The median of a stream is the middle of the sorted data. Re-sorting on every insert is O(n log n) per query; the two-heap technique keeps it at O(log n) insert, O(1) query by splitting the data into two balanced halves.
The idea
Maintain two heaps straddling the median:
- a max-heap
loholding the smaller half — its root is the largest of the small values, - a min-heap
hiholding the larger half — its root is the smallest of the large values.
The two roots are the elements nearest the middle, so the median is one of them (odd n) or their average (even n).
lo (max-heap) hi (min-heap)
smaller half larger half
[.. 4] <--> [6 ..]
^ ^
max of lo min of hi
median = avg(4, 6) = 5 (even n)
median = 4 if lo has one extra (odd n)Two invariants to maintain on every insert
- Ordering: every element in
lo≤ every element inhi. Enforce by adding to one heap then moving its root to the other if it's out of place. - Balance: the sizes differ by at most 1. Rebalance by moving a root across when one side grows too large.
void addNum(int x, PriorityQueue<Integer> lo, PriorityQueue<Integer> hi) {
lo.offer(x); // 1. push to max-heap (smaller half)

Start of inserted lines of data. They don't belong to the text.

(** * go-ripple: the change impact analysis engine

    A shallow embedding of [internal/rippler/rippler.go] and of the records of
    [internal/model], with the properties of the reconciler, the manifest
    differ, the file-to-unit mapper and the reverse-graph propagator.

    Go maps are [gmap]s keyed by strings.  A [for ... range] over a map visits
    its entries in an order the language leaves unspecified, so every such
    loop takes its order from a [RangeOrder]: any enumeration of the entries
    is allowed, and the theorems quantify over all of them.

    Names follow the source.  Where two Go names would meet in one
    namespace they are told apart: the field [ImportPath] of
    [AffectedPackage] is [AffectedImportPath], the field [Indirect] of
    [GoModDependency] is [DepIndirect], and the fields [GoMod] and [Changes]
    of [Report] are [ReportGoMod] and [Changes_]. *)

From Stdlib Require Import Ascii.
From stdpp Require Import gmap strings list fin_maps sorting.

Local Open Scope string_scope.
Local Open Scope list_scope.
Local Open Scope nat_scope.

(** ** Records of [internal/model] *)

Record GoModDependency := {
  Path : string;
  Version : string;
  DepIndirect : bool
}.

Record GoModReplace := {
  Old : GoModDependency;
  New : GoModDependency
}.

Record GoMod := {
  Module : GoModDependency;
  Go : string;
  Require : list GoModDependency;
  Exclude : list GoModDependency;
  Replace : list GoModReplace;
  Tool : list GoModDependency
}.

Record Package := {
  Dir : string;
  GoFiles : list string;
  ImportPath : string;
  Imports : list string;
  TestImports : list string;
  XTestImports : list string;
  Deps : list string
}.

Record AffectedPackage := {
  AffectedImportPath : string;
  Indirect : bool
}.

(** ** Records of [internal/rippler] *)

Record Change := {
  PackageName : string;
  Reasons : list string
}.

Record Report := {
  ReportGoMod : GoMod;
  DirtyFiles : list string;
  AllPackages : list Package;
  AffectedPackages : list AffectedPackage;
  Changes_ : list Change
}.

Record Rippler := {
  goModFilePath : string;
  baseBranch : string
}.

Definition emptyDependency : GoModDependency :=
  {| Path := ""; Version := ""; DepIndirect := false |}.

Definition emptyGoMod : GoMod :=
  {| Module := emptyDependency; Go := ""; Require := []; Exclude := [];
     Replace := []; Tool := [] |}.

(** [&Report{}] *)
Definition emptyReport : Report :=
  {| ReportGoMod := emptyGoMod; DirtyFiles := []; AllPackages := [];
     AffectedPackages := []; Changes_ := [] |}.

Global Instance GoModDependency_eq_dec : EqDecision GoModDependency.
Proof. solve_decision. Defined.

Global Instance Package_eq_dec : EqDecision Package.
Proof. solve_decision. Defined.

Global Instance Change_eq_dec : EqDecision Change.
Proof. solve_decision. Defined.

Global Instance AffectedPackage_eq_dec : EqDecision AffectedPackage.
Proof. solve_decision. Defined.

(** ** Iteration order of [range] over a map *)

(** One enumeration per [range] statement (the [nat] names the statement)
    and per map. *)
Definition RangeOrder : Type :=
  nat → ∀ A : Type, gmap string A → list (string * A).

Definition range_ok (rg : RangeOrder) : Prop :=
  ∀ site A (m : gmap string A), rg site A m ≡ₚ map_to_list m.

Definition canonical_order : RangeOrder := λ _ A m, map_to_list m.

Definition reversed_order : RangeOrder := λ _ A m, reverse (map_to_list m).

(** The [range] statements of [rippler.go], in source order. *)
Definition site_file_changes : nat := 0.
Definition site_indirect_modules : nat := 1.
Definition site_queue : nat := 2.
Definition site_out : nat := 3.
Definition site_unify : nat := 4.

(** [m[k]] on a map of slices: the nil slice when [k] is absent. *)
Definition index_or_nil {A} (m : gmap string (list A)) (k : string) : list A :=
  default [] (m !! k).

(** ** Library functions used by the engine *)

(** [strings.HasPrefix(s, prefix)] *)
Definition strings_HasPrefix (s pre : string) : bool := String.prefix pre s.

(** [strings.Compare]: byte-wise lexicographic comparison. *)
Definition strings_Compare (a b : string) : comparison := String.compare a b.

(** [slices.SortFunc]: the library promises a sorted rearrangement of its
    argument.  The engine only sorts lists whose keys are pairwise distinct,
    on which every sorting algorithm returns the same list; insertion sort
    stands for it. *)
Section SortFunc.
Context {A : Type} (cmp : A → A → comparison).

Fixpoint sort_insert (x : A) (l : list A) : list A :=
  match l with
  | [] => [x]
  | y :: l' =>
      match cmp x y with
      | Lt => x :: y :: l'
      | _ => y :: sort_insert x l'
      end
  end.

Definition slices_SortFunc (l : list A) : list A :=
  foldr sort_insert [] l.
End SortFunc.

(** ** [unifyChanges] *)

Definition unify_step (unified : gmap string Change) (c : Change)
  : gmap string Change :=
  match unified !! PackageName c with
  | Some existing =>
      <[PackageName c :=
          {| PackageName := PackageName existing;
             Reasons := Reasons existing ++ Reasons c |}]> unified
  | None => <[PackageName c := c]> unified
  end.

(** The map [unified] when the first loop of [unifyChanges] ends. *)
Definition unified_map (ch : list Change) : gmap string Change :=
  foldl unify_step ∅ ch.

Definition unifyChanges (rg : RangeOrder) (ch : list Change) : list Change :=
  (rg site_unify Change (unified_map ch)).*2.

(** ** [propagateAffectedPackages] *)

(** [initialMap] after the first loop. *)
Definition initial_marks (initial : list Change) : gmap string () :=
  foldl (λ m c, <[PackageName c := ()]> m) ∅ initial.

Definition fullPackageImports (p : Package) : list string :=
  (Imports p ++ TestImports p) ++ XTestImports p.

Definition add_dependents (dependents : gmap string (list string))
    (p : Package) : gmap string (list string) :=
  foldl (λ d imp, <[imp := index_or_nil d imp ++ [ImportPath p]]> d)
        dependents (fullPackageImports p).

(** [dependents] after the second loop: the reverse import graph. *)
Definition build_dependents (pkgs : list Package) : gmap string (list string) :=
  foldl add_dependents ∅ pkgs.

(** The inner [for _, dep := range dependents[current]] loop. *)
Definition visit_step (st : gmap string () * list string) (dep : string)
  : gmap string () * list string :=
  match st.1 !! dep with
  | Some _ => st
  | None => (<[dep := ()]> st.1, st.2 ++ [dep])
  end.

Definition visit_dependents (deps : list string)
    (st : gmap string () * list string) : gmap string () * list string :=
  foldl visit_step st deps.

(** Every identifier that occurs in some dependent list. *)
Definition dependents_range (dependents : gmap string (list string))
  : gset string :=
  list_to_set (mjoin (map_to_list dependents).*2).

(** The number of iterations [for len(queue) > 0] can still make: each one
    pops an entry, and pushes only identifiers it marks for the first time. *)
Definition queue_budget (dependents : gmap string (list string))
    (marks : gmap string ()) (queue : list string) : nat :=
  size (dependents_range dependents ∖ dom marks) + length queue.

(** [n] iterations of the loop.  From [drain_queue] the count never runs
    out before the queue does ([drain_queue_cons]). *)
Fixpoint drain (n : nat) (dependents : gmap string (list string))
    (marks : gmap string ()) (queue : list string) : gmap string () :=
  match queue, n with
  | [], _ => marks
  | _ :: _, 0 => marks
  | current :: rest, S n' =>
      let st := visit_dependents (index_or_nil dependents current) (marks, rest) in
      drain n' dependents st.1 st.2
  end.

(** The [for len(queue) > 0] loop; [drain_queue_nil] and [drain_queue_cons]
    below are its two equations. *)
Definition drain_queue (dependents : gmap string (list string))
    (marks : gmap string ()) (queue : list string) : gmap string () :=
  drain (queue_budget dependents marks queue) dependents marks queue.

(** [initialMap] when the propagation loop ends. *)
Definition affected_marks (rg : RangeOrder) (report : Report) : gmap string () :=
  let initialMap := initial_marks (Changes_ report) in
  let dependents := build_dependents (AllPackages report) in
  let queue := (rg site_queue unit initialMap).*1 in
  drain_queue dependents initialMap queue.

Definition propagateAffectedPackages (rg : RangeOrder) (report : Report)
  : list AffectedPackage :=
  let initialMap := affected_marks rg report in
  let out :=
    (λ kv : string * (),
       {| AffectedImportPath := kv.1;
          Indirect := negb (strings_HasPrefix kv.1 (Path (Module (ReportGoMod report)))) |})
    <$> rg site_out unit initialMap in
  slices_SortFunc
    (λ a b, strings_Compare (AffectedImportPath a) (AffectedImportPath b)) out.

(** ** The file-to-unit mapper *)

Section Mapper.
(** [filepath.Join], of the Go library. *)
Variable filepath_Join : string → string → string.

Definition mapPackagesByFile (pkgs : list Package) : gmap string string :=
  foldl (λ result p,
           foldl (λ res file, <[filepath_Join (Dir p) file := ImportPath p]> res)
                 result (GoFiles p))
        ∅ pkgs.

(** [fmt.Sprintf("file %s has changed", f)] *)
Definition file_reason (f : string) : string :=
  "file " +:+ f +:+ " has changed".

Definition file_change_step (pkgMap : gmap string string)
    (affected : gmap string Change) (f : string) : gmap string Change :=
  match pkgMap !! f with
  | Some pkg =>
      match affected !! pkg with
      | None =>
          <[pkg := {| PackageName := pkg; Reasons := [file_reason f] |}]> affected
      | Some ch =>
          <[pkg := {| PackageName := PackageName ch;
                      Reasons := Reasons ch ++ [file_reason f] |}]> affected
      end
  | None => affected
  end.

(** The map [affected] when the first loop ends. *)
Definition file_changes_map (pkgs : list Package) (dirty : list string)
  : gmap string Change :=
  foldl (file_change_step (mapPackagesByFile pkgs)) ∅ dirty.

Definition affectedPackagesByFileChanges (rg : RangeOrder) (report : Report)
  : list Change :=
  (rg site_file_changes Change
      (file_changes_map (AllPackages report) (DirtyFiles report))).*2.
End Mapper.

(** ** The manifest differ: the comparison of [getChangedModules] *)

(** [oldSet] after the first loop. *)
Definition old_versions (oldMod : GoMod) : gmap string string :=
  foldl (λ oldSet d, <[Path d := Version d]> oldSet) ∅ (Require oldMod).

Definition changed_modules (oldMod currentGoMod : GoMod) : list string :=
  let oldSet := old_versions oldMod in
  foldl (λ changed d,
           match oldSet !! Path d with
           | Some oldVer =>
               if decide (oldVer ≠ Version d) then changed ++ [Path d] else changed
           | None => changed ++ [Path d]
           end)
        [] (Require currentGoMod).

(** ** External calls *)

(** Errors carry their message; [fmt.Errorf("msg: %w", err)] prefixes it. *)
Definition error : Type := string.

Definition errorf (msg : string) (err : error) : error := msg +:+ ": " +:+ err.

hi.offer(lo.poll()); // 2. funnel its largest into the min-heap -> ordering
if (hi.size() > lo.size())
lo.offer(hi.poll()); // 3. keep lo >= hi in size -> balance
}
double median(PriorityQueue<Integer> lo, PriorityQueue<Integer> hi) {
return lo.size() > hi.size()
? lo.peek() // odd: extra sits in lo
: (lo.peek() + hi.peek()) / 2.0; // even: average the roots
}
Cost
Insert is O(log n) (heap offers/polls); median is O(1) (two peeks). Memory is O(n). This is strictly better than any sort-per-query approach and is the canonical answer to "Find Median from Data Stream."